▶ **Dataset records**:
:::::

(** X3: on any sandbox, a request is denied unless it presents, as a
    string, exactly the trimmed content of the secret file, and that
    content is neither empty nor the string 0 (which PHP's empty()
    rejects). So an array parameter is always denied, and so is the code
    0, even when the secret file holds 0. *)
Theorem access_condition (permitted : bool) (req : request) (sb : sandbox) :
  (fst (admin_php permitted req sb) = MSG_DENIED <->
   ~ (presented req = PhpString (actual_code sb) /\
      actual_code sb <> EmptyString /\ actual_code sb <> "0")) /\
  (forall (items : list string) (get : option value),
     admin_php permitted (Request (Some (PhpArray items)) get) sb = (MSG_DENIED, sb)) /\
  (forall get : option value,
     admin_php permitted (Request (Some (PhpString "0")) get) sb = (MSG_DENIED, sb)).
Proof.
  split; [|split].
  - rewrite admin_php_general. destruct (decide _) as [Hyes|Hno].
    + split; [|intros H; contradiction].
      destruct (flag_present sb); [destruct permitted|]; discriminate.
    + split; [intros _; exact Hno|reflexivity].
  - intros items get. rewrite admin_php_general.
    rewrite decide_False; [reflexivity|]. intros [H _]. discriminate H.
  - intros get. rewrite admin_php_general.
    rewrite decide_False; [reflexivity|]. intros (H & _ & Hz).
    apply Hz. cbn in H. congruence.
Qed.

(** X4: a request with no code field, or with an empty one in the POST
    body, is denied on any sandbox; an empty POST field shadows whatever
    the query string carries, and the query string is read only when the
    POST body has no code field. *)
Theorem missing_code_denied (permitted : bool) (sb : sandbox) :
  admin_php permitted (Request None None) sb = (MSG_DENIED, sb) /\
  (forall get : option value,
     admin_php permitted (Request (Some (PhpString EmptyString)) get) sb = (MSG_DENIED, sb)) /\
  (forall (v : value) (get : option value),
     admin_php permitted (Request (Some v) get) sb =
     admin_php permitted (Request None (Some v)) sb).
Proof.
  split; [|split].
  - rewrite admin_php_general. rewrite decide_False; [reflexivity|].
    intros (H & Hne & _). apply Hne. cbn in H. congruence.
  - intros get. rewrite admin_php_general. rewrite decide_False; [reflexivity|].
    intros (H & Hne & _). apply Hne. cbn in H. congruence.
  - intros v get. reflexivity.
Qed.

(** X5: the response tells what the request did. The sandbox after a
    request is the sandbox before it, except after the success message,
    when exactly the flag file is gone; the error message is given only
    with the flag present and the deletion refused, and the
    already-deleted message only with the flag absent. No other file,
    service or account is touched. *)
Theorem response_reflects_effect (permitted : bool) (req : request) (sb : sandbox) :
  let r := admin_php permitted req sb in
  (fst r = MSG_SUCCESS /\ permitted = true /\ flag_present sb = true /\
   snd r = with_files (delete flag_path) sb /\ flag_present (snd r) = false) \/
  (fst r = MSG_ERROR /\ permitted = false /\ flag_present sb = true /\ snd r = sb) \/
  (fst r = MSG_ALREADY /\ flag_present sb = false /\ snd r = sb) \/
  (fst r = MSG_DENIED /\ snd r = sb).
Proof.
  intros r. unfold r. rewrite admin_php_general.
  destruct (decide _); [|right; right; right; split; reflexivity].
  destruct (flag_present sb) eqn:Hf; [|right; right; left; repeat split; reflexivity].
  destruct permitted.
  - left. cbn [fst snd]. repeat split. apply flag_present_deleted.
  - right; left. repeat split.
Qed.

Lemma successes_cons (resp : string) (resps : list string) :
  successes (resp :: resps) = (if is_success resp then 1 else 0) + successes resps.
Proof.
  unfold successes. rewrite filter_cons.
  destruct (is_success resp); [rewrite decide_True by reflexivity|
                               rewrite decide_False by discriminate]; reflexivity.
Qed.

:::::

▶ **Problem**:
From the entries above, print the lines beginning at the one with "let r := admin_php permitted req sb in" and stopping after the one with "destruct (decide _);", exactly as written and with nothing else.

▶ **Completed exercise**:
  let r := admin_php permitted req sb in
  (fst r = MSG_SUCCESS /\ permitted = true /\ flag_present sb = true /\
   snd r = with_files (delete flag_path) sb /\ flag_present (snd r) = false) \/
  (fst r = MSG_ERROR /\ permitted = false /\ flag_present sb = true /\ snd r = sb) \/
  (fst r = MSG_ALREADY /\ flag_present sb = false /\ snd r = sb) \/
  (fst r = MSG_DENIED /\ snd r = sb).
Proof.
  intros r. unfold r. rewrite admin_php_general.
  destruct (decide _); [|right; right; right; split; reflexivity].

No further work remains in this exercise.